The UniForM Integration WorkBench


The UniForm WorkBench is a tool integration framework offering  its services in Haskell. The following aspects of an integration process are currently being supported:

You can find more at:  

WorkBench Overview

The WorkBench has been designed along the guidelines of the ECMA Reference Model , which outlines the abstract functionality required to support the various dimensions  of a tool integration process: The ECMA reference model is also called the "ECMA Toaster Model", with the integration services in the role of the toaster, and the various development tools of the SDE in the role of the slices of bread. Together they form a "well" or "half-baked" SDE, depending on the degree of integration achieved.

The UniForM WorkBench is an instantiation of the ECMA Reference Model. The main design decision is that the WorkBench uses Haskell as its central integration language, in other words as Glue-Ware. All components, be it the generic services of the WorkBench or the individual  development tools, are given a Haskell interface. From then on the  Subsystem Interaction Manager is used to control the tools. The Repository Manager serves as a persistent store for software objects (specifications,  proofs, test runs) and the User Interaction Manager for providing the user interfaces to the integrated system.  The User Interaction Manager  consists in turn of four components: Netscape, the graph visualization system daVinci, Tk and Forest.

 

 
 


Concurrency ToolKit

The UniForM Concurrency ToolKit is a library for concurrent programming in Haskell that  extends Concurrent Haskell with named threads, re-entrant monitors and  a  message passing model inspired by Concurrent ML.  The shared memory abstractions extends Concurrent Haskell's concept of MVar's with re-entrant mutex locks and re-entrant monitors.   The message passing paradigm offers events as first class composable values of type EV that can  be combined using guarded choice (e1 +> e2) and the event action combinator (e >>>= a).  The base events correspond, just as in CML, to synchronous point-to-point communication  over typed channels.  Other abstractions are then build on this kernel that provides time-outs, message queues, futures and remote procedure calls (among others).
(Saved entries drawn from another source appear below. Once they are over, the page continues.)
(* ===== verification/SenderQueue.v ===== *)
(** Transaction ordering and the per-sender nonce queue
    (crates/node/txpool/src/ordering.rs).

    A [SenderQueue] keeps the executable transactions ([pending], consecutive
    nonces from [next_nonce]) apart from the ones behind a nonce gap
    ([queued], sorted by nonce).  The invariant [sq_wf] says so; the abstract
    view of a queue is the map [sq_txs] from nonces to transactions, which
    with [next_nonce] determines the queue, and each operation is shown to
    implement its reading on that map. *)
From S2P Require Import Prelude TxTypes.

(** ** Definitions *)

Record OrderedTransaction := mkOT {
  ot_hash : B256;
  ot_sender : Address;
  ot_nonce : u64;
  ot_price : u128;
  ot_timestamp : u64;
  ot_envelope : TxEnvelope;
}.

#[export] Instance OrderedTransaction_eq_dec : EqDecision OrderedTransaction.
Proof. solve_decision. Defined.

Definition effective_tip (tx : OrderedTransaction) (base_fee : option u128) : u128 :=
  match base_fee with
  | None => ot_price tx
  | Some base => saturating_sub (ot_price tx) base
  end.

(** [Ord::cmp]: higher price first, then older, then smaller hash. *)
Definition ot_cmp (self other : OrderedTransaction) : comparison :=
  then_with (Z.compare (ot_price other) (ot_price self))
    (then_with (Z.compare (ot_timestamp self) (ot_timestamp other))
       (Z.compare (ot_hash self) (ot_hash other))).
Lemma evict_cmp_before x y : cmp_le evict_cmp x y -> goes_before x y.
Proof.
  unfold cmp_le, evict_cmp, cmp_lex, cmp_rev, cmp_on, then_with, goes_before.
  destruct (Z.compare_spec (ot_price x) (ot_price y)); [|lia|done].
  destruct (Z.compare_spec (ot_timestamp y) (ot_timestamp x)); [|lia|done].
  destruct (Z.compare_spec (ot_hash x) (ot_hash y)); (lia || done).
Qed.

(** [x] alone leaves the pool.  With the invariant and the next nonces the
    contents determine which transactions are pending. *)
Record dropped (x : OrderedTransaction) (I I' : PoolInner) : Prop := {
  dr_wf : inner_wf I';
  dr_hash : by_hash I' = delete (ot_hash x) (by_hash I);
  dr_next : next_kept (by_sender I) (by_sender I');
}.

(** Eviction down to the limits: as long as there are too many pending
    transactions the first of them in the order goes, then likewise for the
    queued ones. *)
Inductive evict_run (max_pending max_queued : usize)
    : PoolInner -> list OrderedTransaction -> PoolInner -> Prop :=
| run_within I :
    pending_count I <= max_pending -> queued_count I <= max_queued ->
    evict_run max_pending max_queued I [] I
| run_pending I x I' l J :
    max_pending < pending_count I ->
    x ∈ all_pending I -> (forall y, y ∈ all_pending I -> goes_before x y) ->
    dropped x I I' -> evict_run max_pending max_queued I' l J ->
    evict_run max_pending max_queued I (x :: l) J
| run_queued I x I' l J :
    pending_count I <= max_pending -> max_queued < queued_count I ->
    x ∈ all_queued I -> (forall y, y ∈ all_queued I -> goes_before x y) ->
    dropped x I I' -> evict_run max_pending max_queued I' l J ->
    evict_run max_pending max_queued I (x :: l) J.

Lemma evict_loop_queued_run fuel mp mq I :
  inner_wf I -> 0 <= mq -> pending_count I <= mp -> queued_count I <= Z.of_nat fuel ->
  let '(I', l) := evict_loop_queued fuel mq I in evict_run mp mq I l I'.
Proof.
  revert I. induction fuel as [|fuel IH]; intros I HI Hm Hp Hf; simpl.
  { apply run_within; lia. }
  destruct (Z.ltb_spec mq (queued_count I)) as [Hlt|Hge]; [|apply run_within; lia].
  destruct (evict_queued_spec I HI) as (x & I1 & -> & Hmin & H1 & Hx & Hd & Hc & Hpe & Hk); [lia|].
  specialize (IH I1 H1 Hm ltac:(lia) ltac:(lia)).
  destruct (evict_loop_queued fuel mq I1) as [I' l].
  eapply run_queued; [done|done|exact (min_by_elem _ _ _ Hmin)| |by split|done].
  intros y Hy. by apply evict_cmp_before, (min_by_le _ _ _ _ Hmin).
Qed.

Lemma evict_loop_pending_run fuel mp mq I :
  inner_wf I -> 0 <= mp -> pending_count I <= Z.of_nat fuel ->
  let '(I', l) := evict_loop_pending fuel mp I in
  forall l' J, evict_run mp mq I' l' J -> evict_run mp mq I (l ++ l') J.
Proof.
  revert I. induction fuel as [|fuel IH]; intros I HI Hm Hf; simpl; [done|].
  destruct (Z.ltb_spec mp (pending_count I)) as [Hlt|Hge]; [|done].
  destruct (evict_pending_spec I HI) as (x & I1 & -> & Hmin & H1 & Hx & Hd & Hc & Hk); [lia|].
  specialize (IH I1 H1 Hm ltac:(lia)). destruct (evict_loop_pending fuel mp I1) as [I' l].
  intros l' J HJ. eapply run_pending; [done|exact (min_by_elem _ _ _ Hmin)| |by split|by apply IH].
  intros y Hy. by apply evict_cmp_before, (min_by_le _ _ _ _ Hmin).
Qed.

Lemma add_evict_run config I :
  inner_wf I -> 0 <= max_pending_txs config -> 0 <= max_queued_txs config ->
  evict_run (max_pending_txs config) (max_queued_txs config) I (add_evict config I).2
    (add_evict config I).1.
Proof.
  intros HI Hp Hq. unfold add_evict. destruct (counts_nonneg I HI) as [Hc _].
  pose proof (evict_loop_pending_le (Z.to_nat (pending_count I)) _ I HI Hp ltac:(lia)) as H1.
  pose proof (evict_loop_pending_run (Z.to_nat (pending_count I)) _ (max_queued_txs config) I HI Hp
    ltac:(lia)) as Hr.
  destruct (evict_loop_pending _ _ I) as [I1 l1]. destruct H1 as [Hev1 Hle1].
  pose proof (ev_wf _ _ _ Hev1) as HI1. destruct (counts_nonneg I1 HI1) as [_ Hc1].
  pose proof (evict_loop_queued_run (Z.to_nat (queued_count I1)) _ _ I1 HI1 Hq Hle1 ltac:(lia)) as H2.
  destruct (evict_loop_queued _ _ I1) as [I2 l2]. by apply Hr.
Qed.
The Subsystem Interaction Manager

 The WorkBench views an  SDE as  a reactive, event driven system with events amounting to inter working between people (Development Management), user interaction with tools (User Interaction Manager), interoperation between tools (Subssytem Interaction Manager), and tool platform inter function . The central component of this reactive system is the Subsystem Interaction Manager which takes the role of the control component in a reactive system architecture, whereas the individual tool components form the environment of this reactive system. The external tools are controlled through a number of virtual devices constructed with help of the Integration Manager. The Subsystem Interaction Manager consists in turn of a network of concurrently executing and communicating agents (aka interactors or event listeners).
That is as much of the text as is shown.